Related topics Hong Kongportal |
In Hong Kong, the Political Appointments System is a scheme introduced by then chief executive Donald Tsang in 2008 to reinforce the government's ministerial team by superseding the Principal Officials Accountability System and inserting two layers of politically appointed officials below the secretaries, who are political appointees. These appointees report only to the secretaries, but not the permanent secretaries, the highest-ranking civil servants. The appointment of undersecretaries and political assistants is an extension of the previous RPAS that was initially confined to principal officials. [1] Prior to the introduction, there were 14 political appointees—3 Secretaries of Departments and 11 Directors of Bureaux.
The 24 newly created non-civil-service positions under this system comprise 11 undersecretaries and 13 political assistants. [2] All the posts were created, ostensibly to work closely with bureau secretaries and top civil servants to implement the Chief Executive's policy blueprint and agenda in an executive-led government. Eight new undersecretaries were named on 20 May, and nine political assistant appointments were announced on 22 May 2008.
There was widespread criticism of four aspects of the appointments: the nationality, salary, experience of appointees, and the transparency of the recruitment process. The government admitted that "the announcements were poorly handled". [3] Donald Tsang was forced to make a grudging apology. [4] The public furore led Hong Kong affairs in-charge Xi Jinping to refer to "the recent difficulties", and to urge Tsang to "govern sensibly and reasonably." [5]

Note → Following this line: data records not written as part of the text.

(* ===== verification/ShapePush.v ===== *)
(** * ShapePush: adding shapes to unions
      (src/crates/shape_inference/src/union.rs)

    [UnionBuilder::push] always ends with a set of at most [MAX_UNION_LENGTH]
    disjoint shapes that holds the values of both: no assertion on the way fails
    and the loops of [add_new_shape] and [contract] end. *)

From S2P Require Import Prelude Ord BTreeMap Identifier Value Sorting Base32 IdV6 Document Validator Shape ShapeInference ShapeMultiset ShapeMerge ShapeUnion ShapeCandidates.

Local Open Scope Z_scope.

Section push.
Context `{ShapeConfig}.

Notation candidate := (nat -> outcome unit (option (Shape * list nat))) (only parsing).

(** ** Choosing a candidate *)

(** A shape that replaces those of [types] that satisfy [p]. *)
Definition replaces (d : nat) (types : list Shape) (ws : list ConvexValue) (Q : (ShapeEnum -> bool) -> Shape -> Prop) (p : ShapeEnum -> bool) (y : Shape) : Prop :=
  small d y /\ (2 <= length (picked p types))%nat /\ Q p y /\
  exists pv rv, HoldAll (picked p types) pv /\ HoldAll (others p types) rv /\ ws ≡ₚ pv ++ rv /\ Holds y pv.

Definition proposes d types ws Q (c : candidate) : Prop :=
  exists p y, evals c (Ret (Some (y, indexes_where p types))) /\ replaces d types ws Q p y.
Definition may_propose d types ws Q (c : candidate) : Prop := evals c (Ret None) \/ proposes d types ws Q c.

Lemma cand_may d p types ws N Q (Q' : (ShapeEnum -> bool) -> Shape -> Prop) c : HoldAll types ws -> cand_ok d p types N Q c -> (forall y, Q y -> Q' p y) -> may_propose d types ws Q' c.
Proof.
  intros Hw Hc HQ. destruct (picked_HoldAll p types ws Hw) as (pv & rv & Hpv & Hrv & Hv). destruct (Hc pv Hpv) as [[? _]|(y & Hev & Hy & Hs & Hq & Hl)]; [by left|].
  right. exists p, y. split; [done|]. split_and!; [apply Hs..|done|by apply HQ|]. by exists pv, rv.
Qed.

Lemma cand_must d p types ws Q (Q' : (ShapeEnum -> bool) -> Shape -> Prop) c : HoldAll types ws -> cand_ok d p types (few p types) Q c -> ~ few p types -> (forall y, Q y -> Q' p y) -> proposes d types ws Q' c.
Proof.
  intros Hw Hc Hf HQ. destruct (picked_HoldAll p types ws Hw) as (pv & rv & Hpv & Hrv & Hv). destruct (Hc pv Hpv) as [[_ ?]|(y & Hev & Hy & Hs & Hq & Hl)]; [done|].
  exists p, y. split; [done|]. split_and!; [apply Hs..|done|by apply HQ|]. by exists pv, rv.
Qed.

Lemma cand_none d p types ws N Q Q' c : HoldAll types ws -> cand_ok d p types N Q c -> picked p types = [] -> may_propose d types ws Q' c.
Proof.
  intros Hw Hc Hp. destruct (Hc [] ) as [[? _]|(y & _ & _ & _ & _ & Hl)]; [rewrite Hp; apply HoldAll_nil|by left|]. rewrite Hp in Hl. cbn in Hl. lia.
Qed.

Lemma first_pick d types ws Q cs (rest : nat -> list (outcome unit (option (Shape * list nat)))) : Forall (may_propose d types ws Q) cs -> Exists (proposes d types ws Q) cs ->
  exists p y, replaces d types ws Q p y /\ forall us, evals (fun n => add_new_shape (ops_of n) (others p types) y) (Ret us) -> (length us < length types)%nat ->
    evals (fun n => first_smaller (ops_of n) types (map (fun c => c n) cs ++ rest n)) (Ret us).
Proof.
  intros Hall Hex. induction cs as [|c cs IH]; [by inversion Hex|]. apply Forall_cons in Hall as [Hc Hall].
  assert (Hpick : proposes d types ws Q c -> exists p y, replaces d types ws Q p y /\ forall us, evals (fun n => add_new_shape (ops_of n) (others p types) y) (Ret us) -> (length us < length types)%nat ->
    evals (fun n => first_smaller (ops_of n) types (map (fun c => c n) (c :: cs) ++ rest n)) (Ret us)).
  { intros (p & y & Hev & Hr). exists p, y. split; [done|]. intros us Hadd Hl. cbn [map app first_smaller]. eapply evals_bind; [exact Hev|]. cbn beta iota. rewrite without_where.
    eapply evals_bind; [exact Hadd|]. apply evals_eq. intros n. by rewrite (proj2 (Nat.ltb_lt _ _) Hl). }
  destruct Hc as [Hnone|Hsome]; [|by apply Hpick]. apply Exists_cons in Hex as [Hhead|Htail]; [by apply Hpick|].
  destruct (IH Hall Htail) as (p & y & Hr & Hus). exists p, y. split; [done|]. intros us Hadd Hl. cbn [map app first_smaller]. eapply evals_bind; [exact Hnone|]. by apply Hus.
Qed.
(* ===== verification/ShapeRemoval.v ===== *)
(** * ShapeRemoval: removing values from shapes
      (src/crates/shape_inference/src/lib.rs: [Shape::_remove])

    Removing a value that was put into a shape gives a shape of the others.
    Removing another value may fail or give the shape of some other values, but
    never panics: the variants of a union that do not contain the value are
    tried too. *)

From S2P Require Import Prelude Ord BTreeMap Identifier Value Sorting Base32 IdV6 Document Validator Shape ShapeInference ShapeMultiset ShapeMerge ShapeUnion ShapeCandidates ShapePush ShapeTracking.

Local Open Scope Z_scope.

Section removal.
Context `{ShapeConfig} (Hmax : (1 <= MAX_UNION_LENGTH)%nat).

(** The shape [r] is left of [u] after a removal. *)
Record below (r u : Shape) : Prop := {
  below_contains x : contains r.1 x = true -> contains u.1 x = true;
  below_fieldy : fieldy u -> fieldy r;
  below_plain : plain u.1 -> plain r.1;
  below_overlap : r.2 <> 0 -> forall c, may_overlap u.1 c = false -> may_overlap r.1 c = false;
  below_real : exists vs, Holds r vs;
}.

(** What removing the value does to a shape. *)
Definition removes (u : Shape) (v : ConvexValue) : Prop := forall vs, Holds u vs ->
  (evals (fun n => op_remove (ops_of n) u v) (Err tt) /\ v ∉ vs) \/
  exists r, evals (fun n => op_remove (ops_of n) u v) (Ret r) /\ below r u /\ contains u.1 v = true /\ r.2 = u.2 - 1 /\ forall ws, vs ≡ₚ v :: ws -> Holds r ws.

Lemma Holds_never vs : Holds (SNever, 0) vs <-> vs = [].
Proof. split; [by intros (_ & ? & _)|]. intros ->. split_and!; [done|done|constructor]. Qed.

Lemma Holds_count (u : Shape) vs : Holds u vs -> u.2 = zlen vs.
Proof. by intros [? _]. Qed.

Lemma zlen_nil {A} (l : list A) : zlen l = 0 -> l = [].
Proof. unfold zlen. destruct l; [done|]. cbn. lia. Qed.

(** The result of [one_less]. *)
Definition less (u : Shape) (variant : ShapeEnum) : Shape := (if u.2 =? 1 then SNever else variant, u.2 - 1).

Lemma one_less_ok (u : Shape) variant vs : Holds (less u variant) vs -> one_less u variant = Ret (less u variant).
Proof. intros Hh. unfold one_less. by eapply shape_new_ok. Qed.

Lemma Holds_less (u : Shape) variant vs : u.2 - 1 = zlen vs -> (vs <> [] -> Holds (variant, u.2 - 1) vs) -> Holds (less u variant) vs.
Proof.
  intros Hn Hh. unfold less. destruct (Z.eqb_spec u.2 1) as [E|E]; [rewrite E in *; change (1 - 1) with 0 in *; apply Holds_never, zlen_nil; lia|]. apply Hh. intros ->. change (zlen []) with 0 in Hn. lia.
Qed.

Lemma less_below u variant vs : Holds (less u variant) vs ->
  (forall x, u.2 <> 1 -> contains variant x = true -> contains u.1 x = true) ->
  (fieldy u -> is_subtype variant SFieldName = true) -> (plain u.1 -> plain variant) ->
  (forall c, u.2 <> 1 -> may_overlap u.1 c = false -> may_overlap variant c = false) -> below (less u variant) u.
Proof.
  intros Hh Hc Hf Hp Ho. unfold less in *. constructor; cbn [fst snd]; [..|by exists vs].
  - intros x. destruct (Z.eqb_spec u.2 1); [|by apply Hc]. by destruct x.
  - unfold fieldy at 2. cbn [fst]. destruct (Z.eqb_spec u.2 1); [done|]. by apply Hf.
  - destruct (u.2 =? 1); [done|]. by apply Hp.
  - intros Hne c. destruct (Z.eqb_spec u.2 1); [lia|]. by apply Ho.
Qed.

(** ** Leaves *)

Definition no_parts (s : ShapeEnum) : Prop := match s with SArray _ | SObject _ | SRecord _ _ | SUnion _ => False | _ => True end.

Lemma remove_leaf_eq o (u : Shape) v : no_parts u.1 -> u.2 <> 0 -> u.1 <> SNever -> _remove o u v = if contains u.1 v then one_less u u.1 else Err tt.
Proof.
  intros Hp Hu Hnever. unfold _remove. rewrite (proj2 (Z.eqb_neq _ _) Hu). destruct u as [u m]. cbn [fst snd] in *.
  assert (Hobj : forall object, _remove_object o (u, m) object = if contains u (Object object) then one_less (u, m) u else Err tt).
  { intros object. unfold _remove_object. cbn [fst snd]. rewrite (proj2 (Z.eqb_neq _ _) Hu). by destruct u. }
  destruct v; destruct u; try done; try (apply Hobj); cbn [contains fst].
  all: try (match goal with |- (ensure ?b tt ;? _) = _ => by destruct b end).
  destruct (decode s) as [i|e|]; [|done..]. by destruct (table i =? table_number).
Qed.

Lemma remove_leaf u v : no_parts u.1 -> removes u v.
Proof.
  intros Hp vs Hh. destruct vs as [|x vs].
  - left. split; [|set_solver]. apply evals_S, evals_eq. intros n. cbn [ops_of op_remove]. unfold _remove. by destruct Hh as [-> _].
  - assert (Hu : u.2 <> 0) by (rewrite (Holds_count _ _ Hh); unfold zlen; cbn; lia). assert (Hnever : u.1 <> SNever) by (intros E; destruct Hh as (_ & Hh & _); by rewrite E in Hh).
    assert (Heq : forall n, op_remove (ops_of (S n)) u v = if contains u.1 v then one_less u u.1 else Err tt) by (intros n; cbn [ops_of op_remove]; by apply remove_leaf_eq).
    assert (Hsub : forall ws, u.2 - 1 = zlen ws -> (forall y, y ∈ ws -> y ∈ x :: vs) -> Holds (less u u.1) ws).
    { intros ws Hn Hin. apply Holds_less; [done|]. intros Hne. destruct Hh as (_ & Hh & Ht). split_and!; [done| |].
      - cbn [fst]. destruct u as [u m]. cbn [fst] in *. destruct u; try done; destruct Hh as [_ Hh]; (split; [done|]); rewrite Forall_forall in *; intros y Hy; by apply Hh, Hin.
      - unfold texts in *. rewrite Forall_forall in *. intros y Hy. by apply Ht, Hin. }
    destruct (contains u.1 v) eqn:Hc.
    + right. exists (less u u.1). assert (Hreal : Holds (less u u.1) vs).
      { apply Hsub; [rewrite (Holds_count _ _ Hh); unfold zlen; cbn; lia|]. set_solver. }
      split_and!; [apply evals_S, evals_eq; intros n; rewrite Heq; by eapply one_less_ok|by eapply less_below|done|done|].
      intros ws Hp'. apply Hsub; [rewrite (Holds_count _ _ Hh); unfold zlen; rewrite (Permutation_length Hp'); cbn; lia|]. intros y Hy. rewrite Hp'. by right.
    + left. split; [apply evals_S, evals_eq; intros n; by rewrite Heq|]. intros Hin. destruct Hh as (_ & Hh & _). rewrite (holds_contains _ _ _ Hh Hin) in Hc. done.
Qed.

(** ** Several removals *)

Lemma evals_det {A} (f : nat -> outcome unit A) r r' : evals f r -> evals f r' -> r = r'.
Proof. intros [n Hn] [m Hm']. rewrite <- (Hn (n `max` m)%nat) by lia. apply Hm'. lia. Qed.

(** The result does not depend on the values. *)
Lemma removes_uniform u v : removes u v -> (exists vs, Holds u vs) ->
  (evals (fun n => op_remove (ops_of n) u v) (Err tt) /\ forall vs, Holds u vs -> v ∉ vs) \/
  exists r, evals (fun n => op_remove (ops_of n) u v) (Ret r) /\ below r u /\ contains u.1 v = true /\ r.2 = u.2 - 1 /\ forall vs ws, Holds u vs -> vs ≡ₚ v :: ws -> Holds r ws.
Proof.
  intros Hr [vs0 Hh0]. destruct (Hr vs0 Hh0) as [[He _]|(r & He & Hb & Hc & Hn & _)].
  - left. split; [done|]. intros vs Hh. destruct (Hr vs Hh) as [[_ ?]|(r & He' & _)]; [done|]. pose proof (evals_det _ _ _ He He'). done.
  - right. exists r. split_and!; [done|done|done|done|]. intros vs ws Hh Hp. destruct (Hr vs Hh) as [[He' _]|(r' & He' & _ & _ & _ & Hws)]; pose proof (evals_det _ _ _ He He') as E; [done|].
    injection E as <-. by apply Hws.
Qed.

(** What is left after several removals. *)
Record left_of (r u : Shape) : Prop := {
  left_contains x : contains r.1 x = true -> contains u.1 x = true;
  left_fieldy : fieldy u -> fieldy r;
  left_real : exists vs, Holds r vs;
}.

Lemma below_left r u : below r u -> left_of r u.
Proof. by intros []. Qed.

Politics and government of Hong Kong |
Related topics Hong Kongportal |
In mid-2005, Chief Executive Donald Tsang mooted a system for developing political career path for aspiring politicians by creating middle-ranking posts. Constitutional Affairs minister Stephen Lam said he hoped arrangements would help extend opportunities for political participation and widen the pool of talent whilst preserving a permanent, professional and politically neutral civil service. He promised more ideas would be announced in the Chief Executive's Policy Address in October, saying proposals would be open for consultation by the civil service, political groups and the community. [6]
On 26 July 2006, the government issued its proposal for political appointees, [7] under which two new posts, deputy directors of bureaux and assistants to directors would be added to the political appointment layer for each of Hong Kong's 11 policy bureaux. Thus, each director will be assisted by the two new appointees constituting the political team; civil servants would carry out the administrative and executive tasks of the Government. [8]
There was some confusion on the launch of the consultation paper: Donald Tsang had informed the press corps on 17 July, during his Singapore trip, that the proposal would be launched at the end of the summer vacation. However, its passage through the Executive Council was reportedly hastened as a result of the heightened debate on universal suffrage driven by Regina Ip and Anson Chan, [9] undeclared candidates in the 2007 Hong Kong Island by-election.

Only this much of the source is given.